Landmark labor, building and workplace safety laws were implemented in the decades following the Triangle fire. Among the codes and regulations enacted after that tragedy was the requirement of exit stairwells, fire alarms, extinguishers, hoses and in tall buildings, automatic fire sprinklers.
The devastating toll at Happy Land is among the reasons for regulations including occupancy limits, exit signs, smoke detectors and sprinkler systems. All of these enhanced safety measures have routinely saved lives and are among the key reasons fires like the Triangle and Happy Land are much less likely to occur in New York City today.

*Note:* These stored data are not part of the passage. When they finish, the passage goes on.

(* ===== verification/Endpoint.v ===== *)
(** * Endpoint extraction: [src/endpoint/endpoint_extraction.cpp]

    What a page, its scripts and the observed requests say about the endpoints of a server:
    the sightings are merged by method and path, reported and printed as OpenAPI.  The
    doubles of the confidences are behind the class [Confidences]. *)
From S2P Require Import Prelude Url Html Dom SelectorMatch Document Event Redaction Script.

(** Doubles: [hundredths n] is the literal [n / 100], [lower] is [<], [to_fixed] prints two
    decimals. *)
Class Confidences := {
  level : Type;
  hundredths : N -> level;
  lower : level -> level -> bool;
  to_fixed : level -> bytes }.

Class ConfidenceLaws (C : Confidences) := {
  lower_irreflexive : forall a, lower a a = false;
  lower_transitive : forall a b c, lower a b = true -> lower b c = true -> lower a c = true;
  (** A literal is a number. *)
  lower_split : forall a b n, lower a b = true -> lower a (hundredths n) = true \/ lower (hundredths n) b = true;
  (** A printed number has no line end. *)
  fixed_line : forall a, none (fun c => c =c byte 10) (to_fixed a) = true }.

Section Endpoint.
Context {C : Confidences}.

Record EndpointExtractionOptions := {
  follow_links : bool; inspect_scripts : bool; observe_network : bool; infer_schemas : bool;
  include_provenance : bool; redact_secrets : bool; max_depth : N; max_pages : N;
  minimum_confidence : level; openapi_version : bytes; scrape_all_paths : bool }.

Record DiscoveredEndpoint := {
  ep_url : bytes; ep_path : bytes; ep_method : bytes; ep_source : bytes; ep_discovery : bytes;
  ep_confidence : level; ep_parameters : list bytes; ep_request_type : bytes;
  ep_response_type : bytes; ep_notes : list bytes }.

Record EndpointExtractionResult := {
  openapi_yaml : bytes; endpoints : list DiscoveredEndpoint; warnings : list bytes }.

Record EndpointExtractor := {
  options_ : EndpointExtractionOptions; observed_ : list DiscoveredEndpoint;
  observed_scripts_ : list DiscoveredEndpoint; event_dispatcher_ : option EventDispatcher }.

Definition new_extractor (options : EndpointExtractionOptions) : EndpointExtractor :=
  {| options_ := options; observed_ := []; observed_scripts_ := []; event_dispatcher_ := None |}.

Definition or_slash (path : bytes) : bytes := if nonempty path then path else lit "/".

(** The path and the parameters of a URL that may not parse. *)
Definition url_parts (url : bytes) : bytes * list bytes :=
  match parse_url url with
  | Ret parsed => (or_slash (path parsed), query_parameters (query parsed))
  | Throw _ => (lit "/", [])
  end.

(** ** What was observed *)

Definition observed_endpoint (method url : bytes) (status : Z) (content_type : bytes) : DiscoveredEndpoint :=
  {| ep_url := url; ep_path := (url_parts url).1; ep_method := normalize_method method (lit "get");
     ep_source := url; ep_discovery := lit "observed-network"; ep_confidence := hundredths 95;
     ep_parameters := (url_parts url).2; ep_request_type := []; ep_response_type := content_type;
     ep_notes := [lit "observed response status " ++ print_Z status] |}.
(** The end of a body that has no length is where the limit is when a read ends there, and an
    error otherwise. *)
Example limit_depends_on_segments :
  let head := lit "HTTP/1.1 200 OK" ++ crlf ++ crlf in
  (fst (read_response 0 3 (plain_connection [head ++ lit "abc"; lit "def"] Closed)) = Ret (response_of (200%Z, []) (lit "abc"))) /\
  (fst (read_response 0 3 (plain_connection [head ++ lit "abcdef"] Closed)) = Throw ResourceLimit).
Proof. vm_compute. done. Qed.
Definition request_payload (proxy : ProxyConfig) (u : Url) (request : HttpRequest) : bytes :=
  let path := (if forward_proxy proxy u then origin u else []) ++ request_path u in
  method request ++ lit " " ++ path ++ lit " HTTP/1.1" ++ crlf ++ lit "Host: " ++ host u ++
  (if nonempty (port u) then lit ":" ++ port u else []) ++
  mjoin ((fun f => crlf ++ f.1 ++ lit ": " ++ f.2) <$> sent_headers (request_headers request)) ++
  (if existsb (is_field "user-agent") (sent_headers (request_headers request)) then []
   else crlf ++ lit "User-Agent: ProwseTk/0.1") ++
  (if forward_proxy proxy u then proxy_authorization proxy else []) ++
  crlf ++ lit "Connection: close" ++ crlf ++
  (if nonempty (request_body request)
   then lit "Content-Length: " ++ print_N (N.of_nat (length (request_body request))) ++ crlf else []) ++
  crlf ++ request_body request.

(** From the open connection to the one that carries the request: TLS to the proxy, the
    handshake with it, TLS to the origin. *)
Definition establish (proxy : ProxyConfig) (u : Url) (port : bytes) : io unit :=
  _ ← (if bool_decide (p_scheme proxy = Https) then enable_tls (p_host proxy) else mret tt : io unit);
  _ ← (if bool_decide (p_scheme proxy = Socks5) then socks5_handshake proxy (host u) port
       else if enabled proxy && (scheme u =s lit "https")
       then _ ← write_all (connect_text proxy u port); read_proxy_connect
       else mret tt : io unit);
  if scheme u =s lit "https" then enable_tls (unbracket_host (host u)) else mret tt.

Definition with_final_url (u : bytes) (r : HttpResponse) : HttpResponse :=
  {| status := status r; headers := headers r; body := body r; final_url := u; redirect_chain := redirect_chain r |}.

Definition exchange (fuel : nat) (proxy : ProxyConfig) (u : Url) (request : HttpRequest) : io HttpResponse :=
  _ ← establish proxy u (default_port u);
  let payload := request_payload proxy u request in
  _ ← write_loop (length payload) Timeout payload;
  response ← read_response fuel (max_response_bytes request);
  mret (with_final_url (request_url request) response).

Section Client.
Context (getenv : bytes -> option bytes) (net : Network).

(** The proxy of the request, of the client, or of the environment. *)
Definition select_proxy (request_proxy client_proxy : ProxyConfig) (url : bytes) : result ProxyConfig :=
  if enabled request_proxy then Ret request_proxy
  else if enabled client_proxy then Ret client_proxy
  else proxy_from_environment getenv url.
(** [left]: the redirects that may still be followed. *)
Fixpoint request_loop (left : nat) (chain : list bytes) (request : HttpRequest) : io HttpResponse :=
  '(request, parsed, response) ← fetch request;
  let location := header response (lit "Location") in
  if negb (is_redirect (status response)) || negb (nonempty location) || negb (follow_redirects config) then
    mret (with_final (if nonempty (final_url response) then final_url response else request_url request) chain response)
  else match left with
  | O => throw_op TooManyRedirects
  | S left' =>
      ev ← emit_event (event_of BeforeRedirect (request_url request) [] [] {[lit "location" := location]});
      if cancelled ev then mret (with_final (request_url request) chain response)
      else
        next ← lift_op (redirected request parsed (status response) location);
        request_loop left' (chain ++ [request_url request]) next
  end.

(** [Session::request]. *)
Definition request (r : HttpRequest) : io HttpResponse :=
  is_closed ← get w_closed;
  if (is_closed : bool) then throw_op InvalidArgument
  else
    l ← get w_headers;
    request_loop (Z.to_nat (max_redirects config)) [] (with_headers (foldl default_header (request_headers r) l) r).

(** [Session::close]; [release] empties the stores of the session. *)
Definition close (release : io unit) : io unit :=
  is_closed ← get w_closed;
  if (is_closed : bool) then mret tt
  else
    _ ← modify (set_closed true);
    _ ← release;
    _ ← emit_event (event_of SessionDestroyed [] id [] ∅);
    mret tt.

End Session.

(** [create_session]: the identifier of the session, and the event. *)
Definition session_name (counter : N) : bytes := lit "session-" ++ print_N ((counter + 1) mod 2 ^ 64).

Definition create_session {X} (react : Event -> Prelude.op (World X) Event) (counter : N) : Prelude.op (World X) bytes :=
  _ ← react (event_of SessionCreated [] (session_name counter) [] ∅); mret (session_name counter).

(** ** What a request sends *)

(** The parsed URL, a request and the cookies of the jar make the request that is sent. *)
Definition sent_for (config : BrowserConfig) (r : HttpRequest) (s : Sending) : Prop :=
  exists u, parse_url (request_url r) = Ret u /\
    sent_request s = with_cookie_header (cookie_header (sent_at s) u (sent_jar s)) (with_defaults config r).

(** The network client answers the request that was sent last. *)
Definition answers {X} (network : HttpRequest -> Prelude.op (World X) HttpResponse) (s : Sending) (p : HttpResponse) : Prop :=
  exists w w', last (w_log w) = Some s /\ network (sent_request s) w = (Ret p, w').

(** [b] is sent when the answer to [a] is a redirect. *)
Definition next_hop {X} (config : BrowserConfig) (network : HttpRequest -> Prelude.op (World X) HttpResponse) (a b : Sending) : Prop :=
  exists p u c, answers network a p /\ parse_url (request_url (sent_request a)) = Ret u /\ is_redirect (status p) = true /\
    redirected (sent_request a) u (status p) (header p (lit "Location")) = Ret c /\ sent_for config c b.

(** Each element stands in the relation to the one behind it. *)
Fixpoint consecutive {A} (R : A -> A -> Prop) (l : list A) : Prop :=
  match l with
  | [] => True
  | a :: l' => match l' with [] => True | b :: _ => R a b end /\ consecutive R l'
  end.

Lemma consecutive_app {A} (R : A -> A -> Prop) l1 l2 : consecutive R (l1 ++ l2) -> consecutive R l1 /\ consecutive R l2.
Proof.
  induction l1 as [|a l1 IH]; [done|]. cbn [app consecutive]. intros [H1 H2]. destruct (IH H2) as [H3 H4].
  split; [|done]. split; [|done]. by destruct l1.
Qed.

Section Hops.
Context {X : Type} (config : BrowserConfig) (id : bytes)
  (react : Event -> Prelude.op (World X) Event) (plugins : World X -> list (@LoadedPlugin (World X)))
  (network : HttpRequest -> Prelude.op (World X) HttpResponse)
  (read_time : bytes -> bytes -> option Z) (clock : World X -> Z).

Abbreviation io := (Prelude.op (World X)).

(** An operation that sends nothing. *)
Definition keeps {A} (m : io A) : Prop := forall w, w_log (m w).2 = w_log w.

To ensure fire-related fatalities continue declining, building owners must stay vigilant about installing and maintaining fire safety equipment, such as fire sprinklers systems. According to the National Fire Protection Association, fire sprinkler systems reduce the chance of death by 82 percent and property loss by 68 percent.
Last December, a tragic Oakland, Calif., warehouse fire killed 36 people, many local young artists who resided in the illegally converted 10,000-square-foot warehouse. The incident had striking similarities to the Happy Land Social Club fire, as both lacked a public assembly permit, sprinklers and working emergency exits.
Today’s fires present new challenges. According to Underwriters Laboratories, modern furnishings and construction materials are manufactured using petroleum and synthetics, fueling fires to burn hotter, more toxic and spread 800 percent faster than fires of just 30 to 40 years ago.
This means fire victims who once had longer to escape a building now have as little as three to four minutes. It is why improving fire prevention awareness and suppression protocols, as well as life-saving measures like sprinklers, are critical.
As we reflect on the tragic events that helped shape our city and nation’s modern safety laws, they should impart a lesson for property owners to always be vigilant and proactive. After all, the road to implementing life-saving safety enhancements came at a grave price.
Tony Saporito is executive vice president of the Mechanical Contractors Association of New York.